In recent years, I’ve grown to embrace Jewish food in its many forms, from the small plate of gribenes (crispy fried chicken skin) they serve in lieu of bread at 2nd Avenue Deli to the more hip grass-fed, farm-to-table spots with seasonal menus like Brooklyn’s Pardes (especially their Beef Tongue and Onion Ring). There’s a slew of new restaurants throughout the five boroughs that just happen to apply new ideals of the foodie movement to Jewish food. As a result, some of the most sought after food spots in Brooklyn are those that specialize in “Jewish Food.” Whatever that means.

I’ve documented the wave of new Jewish Food that has hit Brooklyn over the past few years writing for Jewcy. Shelsky’s smoked fish in Cobble Hill, Mile End Deli in Boerum Hill and Traif in Williamsburg have all opened to much fanfare and they all strive to pay some homage to Jewish food–in very different ways. However, those homages seem to differ from restaurant to restaurant. Those disparate approaches to modern Jewish cuisine, came up at The Future of Jewish Food, an event I attended a few weekends back. Hosted by Tablet Magazine, gatekeepers of the Jewish intelligentsia, along with Mile End Deli, the gatekeepers of Jewish gourmand-ism, at ABC Home, the gatekeepers of secular furniture, underscored the interest in Jewish food that I’ve been noting for some time, and explored the questions inherent to defining a cuisine that can be found all over the world, with very different local and cultural influences.

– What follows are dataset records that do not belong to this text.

(** * delira: weighted sampler, batch normalisation and the TensorFlow trainer

    A shallow embedding of
    - [delira/data_loading/sampler/weighted_sampler.py],
    - [delira/training/train_utils.py],
    - [delira/training/tf_trainer.py],
    and the properties of these three files that the specification states.

    Python integers are [Z]; Python objects that the code only passes around
    are values of the type [value]; a raised exception is the [Raise] case
    of [result]. *)

From Stdlib Require Import ZArith QArith Qabs Qround Lia Ascii.
From stdpp Require Import base option list strings gmap.

Open Scope Z_scope.
Set Warnings "-register-all".

(** ** Python values, exceptions and results *)

(** The exception classes that the modelled code can raise. *)
Inductive exn :=
| NameError
| StopIteration
| ValueError
| TypeError
| KeyError
| AttributeError
| IndexError.

Inductive result (A : Type) :=
| Return (a : A)
| Raise (e : exn).
Arguments Return {A} a.
Arguments Raise {A} e.

#[global] Instance result_ret : MRet result := @Return.
#[global] Instance result_bind : MBind result := fun A B f m =>
  match m with
  | Return a => f a
  | Raise e => Raise e
  end.

(** The conditions of the specification's error taxonomy, as far as the
    sampler is concerned.  The docstring of [_get_indices] names the two
    exception classes that report weights which do not fit the population
    ([TypeError], [ValueError]) and the one that reports exhaustion. *)
Inductive condition := Exhausted | InvalidConfiguration | OtherFailure.

Definition condition_of (e : exn) : condition :=
  match e with
  | StopIteration => Exhausted
  | ValueError | TypeError => InvalidConfiguration
  | _ => OtherFailure
  end.

(** Element type of a numpy array. *)
Inductive dtype := int64 | float64.

(** Python values.  Floating-point numbers are represented by rationals;
    no property below depends on rounding.  An [ndarray] is its dtype, its
    shape and its elements in row-major order; [VObj] is an object that the
    code treats as opaque (a class, a function, an instance). *)
Inductive value :=
| VNone
| VBool (b : bool)
| VInt (z : Z)
| VFloat (q : Q)
| VStr (s : string)
| VList (l : list value)
| VTuple (l : list value)
| VDict (items : list (string * value))
| VArray (dt : dtype) (shape : list nat) (data : list Q)
| VTensor (dt : dtype) (shape : list nat) (data : list Q)
| VObj (name : string).

(** [len(l)] and [list(range(n))]. *)
Definition len {A} (l : list A) : Z := Z.of_nat (length l).
Definition range (n : Z) : list Z := seqZ 0 n.

(** ** numpy.random.choice

    [numpy] is an external library.  The model follows the checks and the
    two sampling branches of [RandomState.choice(a, size, replace=True, p)]
    for a one-dimensional [a]: every rejected argument is a [ValueError],
    and an accepted call returns [size] elements of [a].  The generator is
    a stream of raw words and a read position. *)
Record rng := { raw : nat -> N; pos : nat }.

Definition draws (k : nat) (g : rng) : list N * rng :=
  (map (fun i => raw g (pos g + i)%nat) (seq 0 k),
   {| raw := raw g; pos := (pos g + k)%nat |}).

(** [sqrt(finfo(float64).eps)], the tolerance on the sum of [p]. *)
Definition atol : Q := 1 # (2 ^ 26).

Definition Qsum (p : list Q) : Q := foldr Qplus 0%Q p.

(** [p.cumsum()] *)
Fixpoint cumsum_from (acc : Q) (p : list Q) : list Q :=
  match p with
  | [] => []
  | x :: p' => (acc + x)%Q :: cumsum_from (acc + x)%Q p'
  end.
Definition cumsum (p : list Q) : list Q := cumsum_from 0%Q p.

(** [cdf.searchsorted(u, side='right')] on a nondecreasing [cdf]: the
    number of entries that are at most [u]. *)
Definition searchsorted_right (cdf : list Q) (u : Q) : nat :=
  length (filter (fun c => Qle_bool c u = true) cdf).

(** The array-like values numpy accepts for [p], as a vector of numbers. *)
Definition as_number (v : value) : option Q :=
  match v with
  | VBool b => Some (if b then 1 else 0)%Q
  | VInt z => Some (inject_Z z)
  | VFloat q => Some q
  | _ => None
  end.

Definition as_vector (v : value) : option (list Q) :=
  match v with
  | VList l | VTuple l => mapM as_number l
  | VArray _ [_] data => Some data
  | _ => None
  end.

(** The checks on [p]: one-dimensional, as long as [a], no negative entry,
    sum within [atol] of 1. *)
Definition p_accepted (pop_size : nat) (p : list Q) : bool :=
  bool_decide (length p = pop_size)
  && forallb (fun x => Qle_bool 0 x) p
  && Qle_bool (Qabs (Qsum p - 1)) atol.

(** A uniform sample of [0, 1) from a raw word: 53 random bits. *)
Definition random_sample (r : N) : Q :=
  Z.of_N (r mod 2 ^ 53) # (2 ^ 53).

One of the first topics to come up at Tablet’s event was the issue of “the rules,” or “to what extent is kosher important in identifying food as being Jewish?” The panel, which was moderated by Joan Nathan, the author of the cookbook, Jewish Cooking in America; and included Gail Simmons, Top Chef host and author of Talking With My Mouth Full; Mitchell Davis, vice president of the James Beard Foundation; Jordana Rothman, food editor at Time Out New York; and Josh Ozersky, Time Magazine columnist all of whom were quick to acknowledge the importance of “the rules.”

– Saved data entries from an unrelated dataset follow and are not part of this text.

(** A run first lists (which may fill an empty cache), then renders. *)
Lemma app_outcome ui w :
  exists w1,
    listed w w1
    /\ (world_of (app ui w) = w1
        \/ exists row,
             row ∈ rendered w /\ pressed_within ui row
             /\ after_update w1 (Servicio row) (number_input ui (Servicio row))
                  (world_of (app ui w))).
Proof.
  rewrite app_world. unfold rendered, listed.
  destruct (cache w) as [[|r df]|] eqn:Hc.
  - exists w. split; [by left | by left].
  - exists w. split; [by left|].
    destruct (for_rows_outcome ui first_worksheet [] (sort_values (r :: df)) w)
      as (f & w' & out & -> & Hw').
    destruct Hw' as [-> | (row & Hin & Hp & _ & Hupd)]; [by left|].
    right. eauto.
  - destruct (online w) eqn:Hon; [|exists w; split; by left].
    exists (set_cache (Some (sheet w)) w). split; [by right|].
    destruct (sheet w) as [|r df] eqn:Hs; [by left|]. rewrite <- Hs.
    destruct (for_rows_outcome ui first_worksheet [] (sort_values (sheet w))
                (set_cache (Some (sheet w)) w))
      as (f & w' & out & -> & Hw').
    destruct Hw' as [-> | (row & Hin & Hp & _ & Hupd)]; [by left|].
    right. eauto.
Qed.

(** ** Records never lose contributions *)

Lemma amount_le_refl c : amount_le c c.
Proof. destruct c; simpl; [lia | done]. Qed.

Lemma row_behind_refl r : row_behind r r.
Proof. unfold row_behind. auto using amount_le_refl. Qed.

Lemma behind_refl df : behind df df.
Proof. induction df; constructor; auto using row_behind_refl. Qed.

Lemma behind_trans df1 df2 df3 : behind df1 df2 -> behind df2 df3 -> behind df1 df3.
Proof.
  unfold behind. intros H12 H23.
  eapply Forall2_trans; [| exact H12 | exact H23].
  unfold row_behind. intros r1 r2 r3 (? & ? & H1) (? & ? & H2).
  repeat split; [congruence | congruence |].
  destruct (Aportado r1), (Aportado r2), (Aportado r3); simpl in *;
    try done; [lia | congruence].
Qed.

Lemma behind_written (df : list Row) i r z a :
  0 <= a -> df !! i = Some r -> Aportado r = Int z ->
  behind df (<[i := with_aportado (z + a) r]> df).
Proof.
  intros Ha Hr Hz. unfold behind.
  rewrite <- (list_insert_id df i r Hr) at 1.
  apply Forall2_insert; [apply behind_refl|].
  unfold row_behind, with_aportado. simpl. rewrite Hz. simpl.
  repeat split; lia.
Qed.

Lemma behind_names df df' : behind df df' -> names df = names df'.
Proof.
  unfold names. induction 1 as [|r r' df df' (Hn & _) _ IH]; [done|].
  rewrite !fmap_cons. by rewrite Hn, IH.
Qed.

Lemma names_written (df : list Row) i r z :
  df !! i = Some r -> names (<[i := with_aportado z r]> df) = names df.
Proof.
  unfold names. rewrite list_fmap_insert. intros Hr.
  apply list_insert_id. by rewrite list_lookup_fmap, Hr.
Qed.

Lemma listed_sheet w w1 : listed w w1 -> sheet w1 = sheet w.
Proof. by intros [-> | (_ & _ & ->)]. Qed.

Lemma after_update_behind w s a w' :
  0 <= a -> after_update w s a w' -> behind (sheet w) (sheet w').
Proof.
  intros Ha [| |i latest z]; simpl; try apply behind_refl.
  by apply behind_written.
Qed.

While places like Mile End or even the very classic Katz’s Deli don’t actually keep kosher, newer places like Traif actually go so far as to mock the very notion, mixing traif (non-kosher food) with classically Jewish dishes, with (often delicious) results like chopped liver and bacon. A few of the panelists were openly dismayed by Traif’s play on modern Jewish food, not finding their culinary joke funny at all.

But what other “rules” are up for debate? Are farm-to-table or organic standards in conflict with kosher standards? Or Jewish cultural standards? Well, part of the point of kosher meat is killing an animal in the most humane way possible. The animals’ living conditions and humane slaughter are primary concerns in the kind of organic, local and responsible meat production that foodies embrace, as well. Therefore it would seem that the two make could make excellent bedfellows. Whether or not the more logical approach to organic and the more theological approach to kosher will manage to coexist, only the future will tell.

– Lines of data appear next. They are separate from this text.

(** * Build helpers of rancher-desktop: process supervision, task
      coordination and resource download

    Shallow embedding of [scripts/lib/build-utils.mjs] and
    [scripts/download/lima.mjs].

    JavaScript promises are modelled as cells that settle at most once,
    child processes as the sequence of events Node emits for them, async
    functions as resumptions that stop at every [await] of an outside
    operation, and the two coordination disciplines of [wait] as state
    machines driven by the order in which the outside world answers. *)

From Stdlib Require Import ZArith NArith List Bool Lia.
From stdpp Require Import base option list strings pretty gmap.

Local Open Scope string_scope.
Local Open Scope list_scope.

(** ** JavaScript values, errors and promises *)

(** A text received from outside (a manifest body) is a sequence of UTF-16
    code units, so that the regular expression class [\s] can be modelled
    on every character it matches. *)
Definition jsstring := list N.

Inductive error :=
| Error (message : string)        (* new Error(message) *)
| SystemError (syscall : string) (code : string)
                                  (* an error object made by the platform *)
| TypeError (message : string).

Inductive jsval :=
| VUndefined
| VNull
| VNumber (n : Z)
| VText (s : jsstring)
| VPromise (id : nat)             (* the promise of the task started as [id] *)
| VArray (elems : list jsval).

Inductive settle :=
| Fulfilled (v : jsval)
| Rejected (e : error).

Inductive pstate :=
| Pending
| Settled (s : settle).

(** The two capabilities handed to a promise executor: the first call
    settles the promise, later calls do nothing. *)
Definition resolve (v : jsval) (p : pstate) : pstate :=
  match p with
  | Pending => Settled (Fulfilled v)
  | Settled _ => p
  end.

Definition reject (e : error) (p : pstate) : pstate :=
  match p with
  | Pending => Settled (Rejected e)
  | Settled _ => p
  end.

Definition is_fulfilled (p : pstate) : bool :=
  match p with Settled (Fulfilled _) => true | _ => false end.

Definition is_rejected (p : pstate) : bool :=
  match p with Settled (Rejected _) => true | _ => false end.

(** ** Child processes *)

(** What a listener receives: a nullable exit code and a nullable signal
    name. *)
Inductive child_event :=
| OnExit (code : option Z) (signal : option string)
| OnError (err : error)
| OnClose (code : option Z) (signal : option string).

(** The life of a child process as Node reports it: it ran and ended with
    an exit code, it ran and was terminated by a signal, or it could not be
    started.  ['close'] always follows ['exit'], or ['error'] when the
    spawn failed. *)
Inductive child_run :=
| Exited (code : Z)
| Killed (signal : string)
| SpawnFailed (errno : Z) (err : error).

Definition events_of (r : child_run) : list child_event :=
  match r with
  | Exited code => [OnExit (Some code) None; OnClose (Some code) None]
  | Killed signal => [OnExit None (Some signal); OnClose None (Some signal)]
  | SpawnFailed errno err => [OnError err; OnClose (Some errno) None]
  end.

(** A promise built around an event emitter.  [uncaught] records an
    ['error'] event that found no listener: the emitter throws it, and no
    later event is delivered. *)
Record emitter := {
  promise : pstate;
  uncaught : option error;
}.

Definition listeners := child_event -> option (pstate -> pstate).

Definition emit (ls : listeners) (st : emitter) (ev : child_event) : emitter :=
  match uncaught st with
  | Some _ => st
  | None =>
      match ls ev, ev with
      | Some handler, _ => {| promise := handler (promise st); uncaught := None |}
      | None, OnError err => {| promise := promise st; uncaught := Some err |}
      | None, _ => st
      end
  end.

Definition deliver_events (ls : listeners) (evs : list child_event) : emitter :=
  fold_left (emit ls) evs {| promise := Pending; uncaught := None |}.

(** JavaScript truthiness of a nullable string and of a nullable number. *)
Definition truthy_string (s : option string) : bool :=
  match s with
  | Some s => negb (String.eqb s EmptyString)
  | None => false
  end.

Definition show_code (code : option Z) : string :=
  match code with
  | Some n => pretty n
  | None => "null"
  end.

Definition show_signal (signal : option string) : string :=
  match signal with
  | Some s => s
  | None => "null"
  end.

Definition code_value (code : option Z) : jsval :=
  match code with
  | Some n => VNumber n
  | None => VNull
  end.

(** *** build-utils.mjs: the listeners installed by [spawn] *)

Definition spawn_on_exit (code : option Z) (signal : option string)
    (p : pstate) : pstate :=
  if truthy_string signal && negb (bool_decide (signal = Some "SIGTERM")) then
    reject (Error ("Process exited with signal " +:+ show_signal signal)) p
  else if negb (bool_decide (code = Some 0%Z)) && negb (bool_decide (code = None)) then
    reject (Error ("Process exited with code " +:+ show_code code)) p
  else p.

Definition spawn_listeners : listeners := fun ev =>
  match ev with
  | OnExit code signal => Some (spawn_on_exit code signal)
  | OnError err => Some (reject err)
  | OnClose code _ => Some (resolve (code_value code))
  end.

(** The promise returned by [spawn], once the child is gone. *)
Definition spawn_promise (r : child_run) : pstate :=
  promise (deliver_events spawn_listeners (events_of r)).

(** *** lima.mjs: the listener installed by [getLima] on the tar process *)

Definition code_or_signal (code : option Z) (signal : option string) : string :=
  match code with
  | Some n => if bool_decide (n = 0%Z) then show_signal signal else pretty n
  | None => show_signal signal
  end.

Definition extract_on_exit (code : option Z) (signal : option string)
    (p : pstate) : pstate :=
  if bool_decide (code = Some 0%Z) then resolve VUndefined p
  else reject (Error ("Lima extract failed with " +:+ code_or_signal code signal)) p.

Definition extract_listeners : listeners := fun ev =>
  match ev with
  | OnExit code signal => Some (extract_on_exit code signal)
  | OnError _ => None
  | OnClose _ _ => None
  end.

Definition extract_outcome (r : child_run) : emitter :=
  deliver_events extract_listeners (events_of r).

Definition extract_promise (r : child_run) : pstate :=
  promise (extract_outcome r).

(** ** The invoking process *)

Record process := {
  argv : list string;               (* process.argv *)
  platform : string;                (* os.platform() *)
  arch : string;                    (* process.arch *)
  env : gmap string string;         (* process.env *)
  cwd : string;                     (* process.cwd() *)
  srcDir : string;                  (* the root directory of the repository *)
}.

(** [path.join] on segments that need no normalisation: the segments are
    glued with the separator of the host. *)
Definition path_sep (proc : process) : string :=
  if String.eqb (platform proc) "win32" then "\" else "/".

Definition path_join (proc : process) (segments : list string) : string :=
  String.concat (path_sep proc) segments.

(** [get serial()]: [process.argv.some(x => x === '--serial')]. *)
Definition serial (proc : process) : bool :=
  existsb (fun x => String.eqb x "--serial") (argv proc).

(** [get isDevelopment()]: [/^(?:dev|test)/.test(process.env.NODE_ENV)];
    an unset variable is tested as the text "undefined". *)
Definition isDevelopment (proc : process) : bool :=
  let node_env := default "undefined" (env proc !! "NODE_ENV") in
  String.prefix "dev" node_env || String.prefix "test" node_env.

(** ** Outside operations and async functions *)

Record invocation := {
  command : string;
  arguments : list string;
  inv_cwd : string;
  inv_env : option (gmap string string);   (* None: inherit process.env *)
  inv_stdio : string;
}.

Record spawn_options := {
  opt_cwd : option string;
  opt_env : option (gmap string string);
}.

(** Promise-returning operations of the platform and of [download.mjs]. *)
Inductive operation :=
| CopyFile (src dest : string)
| Mkdir (dir : string) (recursive : bool)
| GetResource (url : string)
| Download (url dest : string) (expectedChecksum : jsval)
           (checksumAlgorithm : string) (access : Z).

(** What a suspended task is waiting for. *)
Inductive waiting :=
| WPromise (op : operation)
| WChild (inv : invocation)
| WBundle (mode : string).

(** What the outside world answers. *)
Inductive response :=
| Answer (s : settle)                   (* the awaited promise settles *)
| ChildGone (r : child_run)             (* the child's events are delivered *)
| Bundled (err : option error) (hasErrors : bool) (details : string).
                                        (* webpack calls back with (err, stats) *)

(** An async function that has run up to its next suspension point.
    [Stalled] is a function whose awaited promise nothing will ever
    settle; it carries the exception that escaped, if one did. *)
Inductive task :=
| Ret (s : settle)
| Stalled (escaped : option error)
| Await (op : operation) (k : settle -> task)
| Child (inv : invocation) (k : child_run -> task)
| Bundle (mode : string) (k : option error -> bool -> string -> task).

(** [await p] inside an async function: a rejection of [p] is thrown, and
    nothing catches it in the functions modelled here. *)
Definition await (op : operation) (k : jsval -> task) : task :=
  Await op (fun s =>
    match s with
    | Fulfilled v => k v
    | Rejected e => Ret (Rejected e)
    end).

(** [await] on a promise built around a child's event emitter. *)
Definition await_emitter (em : emitter) (k : jsval -> task) : task :=
  match promise em with
  | Settled (Fulfilled v) => k v
  | Settled (Rejected e) => Ret (Rejected e)
  | Pending => Stalled (uncaught em)
  end.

There is, it seems, a movement among young Jews, like Noah and Rae Bernamoff, who were passionate enough on the subject to open Mile End Deli and to write The Mile End Cookbook,  toward the food that resonates and connects them with their cultural past. In an especially sweet moment during the panel, Simmons described how thrilled it would make her grandfather-in-law, who recently died, to see that young people in Brooklyn were cooking and eating the Montreal-style smoked meat Mile End has made famous here. The food that once made us different now makes us especially proud.

Perhaps it is our tendency to gather these leaders of the Jewish food boom together and discuss its future. But, what’s most clear from the success of Traif, Shelksy’s, Kutchers, Mile End, Pardes and other relatively new Jewish food destinations in New York, is that the present is looking pretty good. It’s a good time for Jews, and Jewish food. While the future may be hard to predict, certainly there’s no reason not to get together and try to figure it all out…over some nosh.